Kızarmaya başlayan gözlerini benden kaçırdı. Birazdan ağlarsa şaşırmayacaktım. "Gel buraya," diyerek ensesinden çektim. Bu sefer ona sıkıca sarılan kişi bendim. Bir süre sessizce burun çekişlerini dinledim. Ağlama demeyecektim. Göz pınarlarım intikamla kurumasa, büyük ihtimal bende ağlardım. Dile kolay, az zaman geçirmemiştik beraber. Çoğunda beni kızdırsa da, ne çok badireler atlatmıştık ve artık sona gelmiştik.
Son altı dakika...
"Ayşin sana emanet."
Kaskatı kesilen bedeni, ilk şoku attığı gibi kollarımın arasından çıkmaya çalıştı ama ensesinden daha sıkı tutarak onu engelledim. Yüzüne bakarak konuşamazdım. "Büyük ihtimal bana çok kızacak ama nefret etmesine izin verme." Cankut hareket etmeyi kesti. Ses çıkarmadan söylediklerimi dinliyordu. "Eğer o çemberden sağ çıkamazsam, beni annemin yanına gömün. Belki aramızdaki toprak anne oğul olmayı becerebiliriz."
"Kurt."
Cılız, çaresiz bir ses kulağımın dibindeydi. "Ve benim neyim varsa senindir. Tek bir şey hariç," derken ilk kez, benim için sır olan bir şeyi biriyle paylaşıyor olmanın tedirginliğini yaşamıyordum. "Spor odasındaki dolapta siyah bir kutu var. O kutunun içindekini başucuma gömmeni istiyorum." Derin bir nefes alırken yüzümde, o günkü anının etkisiyle sıcak bir tebessüm oluştu. "Bu zamana kadar çok kan döktüm ama hiçbiri bu bez parçasındaki kadar değerli değildi."

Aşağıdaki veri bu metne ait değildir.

(** [raw] is a PONG with this sequence number, opened under [key] and [nonce]. *)
Definition opened_pong `{Aead} (p : Z) (key sid : bytes) (seq : Z) (nonce raw : bytes) : Prop :=
  exists ct tag challenge, blen challenge = CHALLENGE_SIZE /\
    raw = app_frame p APP_P2C seq PONG ct tag /\
    aes_gcm_decrypt key nonce (ct ++ tag) (ref_aad p APP_P2C seq PONG (blen ct) sid) = Some challenge.

(** The nonces of [n] messages under one IV base, in order. *)
Definition nonces (iv : bytes) (n : nat) : list bytes := map (fun i => ref_nonce iv (Z.of_nat i)) (seq 0 n).

Lemma ref_nonce_inj iv s1 s2 :
  blen iv = 12 -> 0 <= s1 < 2 ^ 64 -> 0 <= s2 < 2 ^ 64 -> ref_nonce iv s1 = ref_nonce iv s2 -> s1 = s2.
Proof.
  intros Hi H1 H2 He. apply (proj1 (cp4_nonce_injective iv) s1 s2 (ref_nonce iv s1)); apply nonce_Ok; split_and!; (done || lia).
Qed.

Lemma nonces_NoDup iv n : blen iv = 12 -> Z.of_nat n <= 2 ^ 64 -> NoDup (nonces iv n).
Proof.
  intros Hi Hn. apply NoDup_alt. intros i j x. unfold nonces. rewrite !list_lookup_fmap.
  destruct (seq 0 n !! i) as [i'|] eqn:Hii; [|done]. destruct (seq 0 n !! j) as [j'|] eqn:Hjj; [|done].
  apply lookup_seq in Hii as [-> ?]. apply lookup_seq in Hjj as [-> ?]. cbn. intros [= <-] [= He].
  apply ref_nonce_inj in He; [lia|done|lia..].
Qed.

Lemma ping_sealed `{AeadLaws} key iv sid s challenge p raw :
  encrypt_application key iv sid APP_C2P s PING challenge p = Ok raw -> blen challenge = CHALLENGE_SIZE ->
  blen iv = 12 /\ sealed_ping p key sid s (ref_nonce iv s) raw.
Proof.
  intros He Hc. pose proof He as He'. unfold encrypt_application in He'.
  apply bind_Ok in He' as ([] & Hk%raise_if_Ok & He').
  apply bind_Ok in He' as (sk & (Hp & Hf & _ & ->)%encode_application_Ok & He').
  apply bind_Ok in He' as (aad & Ha & He'). unfold build_aad in Ha.
  apply bind_Ok in Ha as ([] & Hsid%raise_if_Ok & _).
  apply bind_Ok in He' as (n & (_ & Hi & _)%nonce_Ok & _).
  rewrite blen_zeros in Hf by apply blen_nonneg. split; [done|].
  rewrite encrypt_application_Ok in He by (done || lia). injection He as <-.
  exists challenge. split; [done|]. unfold sealed_frame. by rewrite Hc.
Qed.

Lemma pong_opened `{AeadLaws} key iv sid raw s p challenge :
  decrypt_application key iv sid raw APP_P2C s p = Ok challenge ->
  blen iv = 12 /\ opened_pong p key sid s (ref_nonce iv s) raw.
Proof.
  intros Hd. pose proof Hd as Hn. unfold decrypt_application in Hn.
  apply bind_Ok in Hn as ([] & _ & Hn). apply bind_Ok in Hn as (f & _ & Hn).
  apply bind_Ok in Hn as ([] & _ & Hn). apply bind_Ok in Hn as (aad & Ha & Hn).
  apply bind_Ok in Hn as (n & (_ & Hi & _)%nonce_Ok & _). unfold build_aad in Ha.
  apply bind_Ok in Ha as ([] & Hsid%raise_if_Ok & _). split; [done|].
  apply decrypt_application_inv in Hd as (mt & ct & tag & -> & _ & -> & Hc & Hd); [|lia].
  by exists ct, tag, challenge.
Qed.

Cankut, canının yanmasını hiçe sayarak elimden kurtuldu. Gözlerimin içine karmaşık ifadelerle baktı. Kızgındı, hem de ağzımı burnumu kırmak isteyecek kadar bir hiddet taşıyordu yüreğinde. Üzgündü ama en çok hayal kırıklığı yaşıyor gibiydi.
"Ölmeyeceksin Kurt."
Kelimeleri telaffuz ederken doğru olmadıklarını o kadar iyi biliyordu ki. "Damarındaki kana değil, ruhundakilere güveneceksin. Ölmeyeceksin. O yüzden bana hiçbir şey emanet etme. Yine bunu yapma!" Gözüm duvardaki camı çatlak saate takıldı. Son iki dakika...
"Her şey için, en çokta varlığın için teşekkür ederim. İyi ki vardın."
"Kurt!"
Tüm ciddiyetimle, daha fazla bir şey söylemesine izin vermeden soyunma odasından çıktım. Rutubet kokan koridorlarda kendimden emin adımlarla ilerlerken yüzümde oluşan pis gülümsemeye engel olamadım. Gün hesaplaşma günüydü. Gün ödeşme günü...
"Çemberine dönüyorsun Kurt Uraz. Hazır ol."
* *
"Evet baylar bayanlar! Aranızda yolunu şaşırıp buraya düşenler varsa, çıkışlar iptal!"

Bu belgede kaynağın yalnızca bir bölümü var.